◆ **Collected data entries**
=== Begin Enclosure ===
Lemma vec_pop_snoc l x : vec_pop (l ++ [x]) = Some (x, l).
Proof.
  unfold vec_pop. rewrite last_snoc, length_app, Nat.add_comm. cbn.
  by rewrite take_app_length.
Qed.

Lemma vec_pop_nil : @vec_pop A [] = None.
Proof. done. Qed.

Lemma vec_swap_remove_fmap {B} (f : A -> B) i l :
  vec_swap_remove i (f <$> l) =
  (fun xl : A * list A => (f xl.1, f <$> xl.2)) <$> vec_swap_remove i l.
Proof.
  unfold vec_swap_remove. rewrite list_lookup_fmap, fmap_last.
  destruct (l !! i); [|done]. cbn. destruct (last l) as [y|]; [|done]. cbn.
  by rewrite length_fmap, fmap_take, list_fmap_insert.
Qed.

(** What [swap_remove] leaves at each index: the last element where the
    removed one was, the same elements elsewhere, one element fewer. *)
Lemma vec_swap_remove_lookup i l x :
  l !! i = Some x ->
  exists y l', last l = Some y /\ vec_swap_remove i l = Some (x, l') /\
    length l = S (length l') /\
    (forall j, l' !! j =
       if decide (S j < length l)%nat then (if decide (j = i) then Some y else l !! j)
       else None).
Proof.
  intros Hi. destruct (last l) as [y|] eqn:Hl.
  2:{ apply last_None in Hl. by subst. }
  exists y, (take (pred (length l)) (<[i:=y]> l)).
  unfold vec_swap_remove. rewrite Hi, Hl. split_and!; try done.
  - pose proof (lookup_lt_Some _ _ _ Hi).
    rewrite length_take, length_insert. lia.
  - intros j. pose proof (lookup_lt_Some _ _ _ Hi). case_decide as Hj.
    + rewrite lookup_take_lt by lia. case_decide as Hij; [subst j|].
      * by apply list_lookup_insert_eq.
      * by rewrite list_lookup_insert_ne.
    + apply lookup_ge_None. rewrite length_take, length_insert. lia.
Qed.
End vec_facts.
=== End Enclosure ===
◆ **TASK OBJECTIVE**
Beginning with the line that contains "(** What [swap_remove]", write out every line through the end of the entries above, exactly.

◆ **RESPONSE AREA**
(** What [swap_remove] leaves at each index: the last element where the
    removed one was, the same elements elsewhere, one element fewer. *)
Lemma vec_swap_remove_lookup i l x :
  l !! i = Some x ->
  exists y l', last l = Some y /\ vec_swap_remove i l = Some (x, l') /\
    length l = S (length l') /\
    (forall j, l' !! j =
       if decide (S j < length l)%nat then (if decide (j = i) then Some y else l !! j)
       else None).
Proof.
  intros Hi. destruct (last l) as [y|] eqn:Hl.
  2:{ apply last_None in Hl. by subst. }
  exists y, (take (pred (length l)) (<[i:=y]> l)).
  unfold vec_swap_remove. rewrite Hi, Hl. split_and!; try done.
  - pose proof (lookup_lt_Some _ _ _ Hi).
    rewrite length_take, length_insert. lia.
  - intros j. pose proof (lookup_lt_Some _ _ _ Hi). case_decide as Hj.
    + rewrite lookup_take_lt by lia. case_decide as Hij; [subst j|].
      * by apply list_lookup_insert_eq.
      * by rewrite list_lookup_insert_ne.
    + apply lookup_ge_None. rewrite length_take, length_insert. lia.
Qed.
End vec_facts.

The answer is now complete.